After the school board voted to close Holbrook and Glenbrook, I wrote a blog post questioning whether the district would really save $1.5 million.
Since then, the district has updated its projected cost savings, but questions remain about whether it will in fact reach its goal to save $1.5 million.
As reported last week by West Contra Costa school district reporter Shelly Meron, that school board unanimously voted on June 1 to keep Shannon Elementary open, reversing a 2009 decision, after realizing it would cost more to close the school and move the students than to keep the school open.
An analysis of the Mt. Diablo district’s costs versus savings shows that similarly, it could cost the district more to close Glenbrook than to keep it open — at least for the next two years.
According to the district’s revised estimates, it will save $510,000 a year by closing Holbrook and $741,396 by closing Glenbrook, for a total of $1,251,933. This still leaves nearly $250,000 more to reach the $1.5 million goal, which has not been demonstrated to the board.
However, the district’s estimates don’t include money lost from the Glenbrook School Improvement Grant and the after-school ASES grants, or the cost of hiring new staff and moving students and staff.
The district received a $1.7 million three-year School Improvement Grant for Glenbrook, at $584,002 per year. It will lose two years of the grant, or $1,168,000, plus $57,000 from this year’s grant that was supposed to pay for a four-week summer school intervention program. So, the total SIG money lost is $1,225,000.
According to Superintendent Steven Lawrence’s PowerPoint presentations, the district could lose $346,500 in ASES grant money for Glenbrook and $201,500 in ASES funds from Holbrook, for a total of $548,000. He later revised these numbers, saying the district might be able to retain $74,775 for Glenbrook and $16,672 for Holbrook. His Feb. 22 PowerPoint also included lower estimates for the grants, referring to a $189,000 “base grant” for Glenbrook and a $139,500 “base grant” for Holbrook.
Using the lower estimates, this means the district could possibly keep $91,000 out of $328,000 in grants, for a loss of $237,553.
In the same Feb. 22 PowerPoint, Lawrence estimated that 250 additional students at El Dorado would require the district to “expand the food lines at El Dorado.” No cost estimate for this was given.
Further, he estimated the district may need to hire one or two additional vice principals, at a cost of $102,000 each.
Finally, he estimated the district would need to spend $20,000 to $30,000 per site on moving costs.
So, here’s the breakdown with all costs considered:
GLENBROOK: save $741,396 per year (x2 = $1,482,792)

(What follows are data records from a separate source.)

(* ===== verification/Debounce.v ===== *)
(** * The debouncer: services/cluster-watcher/debounce/debouncer.go

    [Debounce] and [Cancel] each run under the mutex, so each is one step.  What
    the Go runtime does with a timer is made explicit: a timer made by
    [time.AfterFunc] is armed, it may fire once its delay has passed, its
    goroutine then takes the mutex and deletes the map entry of its key, and
    calls the function after releasing the mutex.  Every interleaving of these
    steps with other calls is a run of [step]. *)

From stdpp Require Import sorting relations.
From stdpp Require Import prelude gmap strings list.
From S2P Require Import Prelude GoBase.

Inductive stage := Armed | Stopped | Fired | Released | Done.
#[export] Instance stage_eq_dec : EqDecision stage.
Proof. solve_decision. Defined.

Section Debounce.
(** What a debounced function is. *)
Context {F : Type}.

(** A timer and the function it will call; [t_due] is the earliest time it can fire. *)
Record timer := mkTimer {
  t_key : string;
  t_fn : F;
  t_due : Time;
  t_stage : stage;
}.
(** The state: the map of the struct, every timer made so far (a timer is named
    by its index), the clock, and the calls made so far. *)
Record Debouncer := mkDebouncer {
  timers : gmap string nat;
  created : list timer;
  now : Time;
  calls : list (nat * Time);
}.

Definition New (start : Time) : Debouncer := mkDebouncer ∅ [] start [].

Definition set_stage (g : stage) (tm : timer) : timer := mkTimer (t_key tm) (t_fn tm) (t_due tm) g.
(** [t.Stop()]: a timer that already fired is not affected. *)
Definition Stop (t : nat) (l : list timer) : list timer :=
  alter (fun tm => if decide (t_stage tm = Armed) then set_stage Stopped tm else tm) t l.

Definition Debounce (key : string) (fn : F) (w : Duration) (d : Debouncer) : Debouncer :=
  let l := match timers d !! key with Some t => Stop t (created d) | None => created d end in
  mkDebouncer (<[key := length l]> (timers d)) (l ++ [mkTimer key fn (now d + Z.max 0 w)%Z Armed])
    (now d) (calls d).

Definition Cancel (key : string) (d : Debouncer) : Debouncer :=
  match timers d !! key with
  | Some t => mkDebouncer (delete key (timers d)) (Stop t (created d)) (now d) (calls d)
  | None => d
  end.
(** ** The detectors of main.go, their thresholds read from the live configuration *)
Section registry.
Context {W : Type} `{!ObjectClient W EndpointSliceSpec ()}.
Definition podDetectors (cfg : Config) : list (Detector W) :=
  [CrashLoopBackOff.detector; ImagePullBackOff.detector; PendingTooLong.detector (Some (PendingThreshold cfg))].
Definition deployDetectors (cfg : Config) : list (Detector W) :=
  [DeploymentUnavailable.detector (Some (UnavailableThreshold cfg))].
Definition svcDetectors : list (Detector W) := [ServiceNoEndpoints.detector].
Definition allDetectors (cfg : Config) : list (Detector W) :=
  (podDetectors cfg ++ deployDetectors cfg) ++ svcDetectors.
End registry.

(** ** Lemmas *)

(** A pod detector's symptoms are those of the containers, then of the init
    containers, that its check answers for. *)
Lemma check_containers_omap (check : list Symptom -> ContainerStatus -> list Symptom) f pod :
  (forall acc cs, check acc cs = match f cs with Some y => acc ++ [y] | None => acc end) ->
  check_containers check pod =
    omap f (pot_ContainerStatuses (status pod) ++ pot_InitContainerStatuses (status pod)).
Proof.
  intros Hc. unfold check_containers. rewrite omap_app.
  assert (Hf : forall l acc, foldl check acc l = acc ++ omap f l).
  { intros l; induction l as [|x l IH]; intros acc; simpl; [by rewrite app_nil_r|].
    rewrite IH, Hc. destruct (f x); simpl; [by rewrite <- app_assoc|done]. }
  by rewrite !Hf.
Qed.

Definition all_containers (pod : Pod) : list ContainerStatus :=
  pot_ContainerStatuses (status pod) ++ pot_InitContainerStatuses (status pod).
Definition waits_for (reasons : list string) (cs : ContainerStatus) : Prop :=
  match cst_Waiting cs with Some r => r ∈ reasons | None => False end.
#[export] Instance waits_for_dec reasons cs : Decision (waits_for reasons cs).
Proof. unfold waits_for. destruct (cst_Waiting cs); apply _. Defined.

Lemma length_omap_filter {A B} (f : A -> option B) (P : A -> Prop) `{!forall x, Decision (P x)} l :
  (forall x, is_Some (f x) <-> P x) -> length (omap f l) = length (filter P l).
Proof.
  intros Hf. induction l as [|x l IH]; [done|]. rewrite filter_cons. csimpl. specialize (Hf x).
  destruct (f x) as [y|]; case_decide as Hp; simpl; try done.
  - by rewrite IH.
  - destruct Hp. by apply Hf.
  - by destruct Hf as [_ [? ?]].
Qed.

Lemma pod_check_spec check f reasons sev pod :
  (forall acc cs, check acc cs = match f cs with Some y => acc ++ [y] | None => acc end) ->
  (forall cs, is_Some (f cs) <-> waits_for reasons cs) ->
  (forall cs y, f cs = Some y -> sy_Severity y = sev) ->
  length (check_containers check pod) = length (filter (waits_for reasons) (all_containers pod)) /\
  Forall (fun y => sy_Severity y = sev) (check_containers check pod).
Proof.
  intros Hc Hf Hs. rewrite (check_containers_omap _ f) by done. split; [by apply length_omap_filter|].
  apply Forall_forall. intros y (cs & _ & Hy)%list_elem_of_omap. eauto.
Qed.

Subtract 584,002 per year (x2 = $1,168,004 + $57,000 = $1,225,004)
SUBTOTAL SAVINGS: $157,394; 2 years: $257,788
Subtract at least $102,000 for 1 vice principal ($204,000 for 2)
SUBTOTAL SAVINGS: $55,394; 2 years: $155,778
Subtract at least $115,000 for ASES loss (up to $346,500)
SUBTOTAL SAVINGS: ($59,606); 2 years: $40,778
Subtract at least $20,000 for moving costs (up to $30,000)
TOTAL SAVED PER YEAR: ($79,606); $20,778 (or less if higher estimates are used)
Based on this, it looks like the district could actually spend nearly $80,000 in 2010-12 to close Glenbrook and may save $20,778 at most in the second year.
HOLBROOK: save $510,537; 2 years: $1,021,074
Subract at least $122,828 for ASES (up to $201,500)
Subtract at least $20,000 for moving (up to $30,000)
TOTAL SAVINGS: $367,709; 2 years: $735,418
In combining the savings for the two schools, it appears that the district could save at most $288,103 in the first year by closing both schools and at most $756,196 after two years. This number would be reduced if two vice principals are hired and if the higher ASES loss estimates and moving costs estimates are used.
This means the district still appears to be more than $1.2 million shy of its goal of saving $1.5 million next year.
However, board president Gary Eberhart told me today that he is confident the district will realize the expected savings, based on the plan to relocate special education students on the Glenbrook campus. He also said the Glenbrook SIG paid for additional costs, which will go away.
The SIG helped pay for counselors, professional development and a librarian. These services for Glenbrook’s low-income population will also be lost.
Are you satisfied that the district will save $1.5 million, according to Lawrence’s estimates?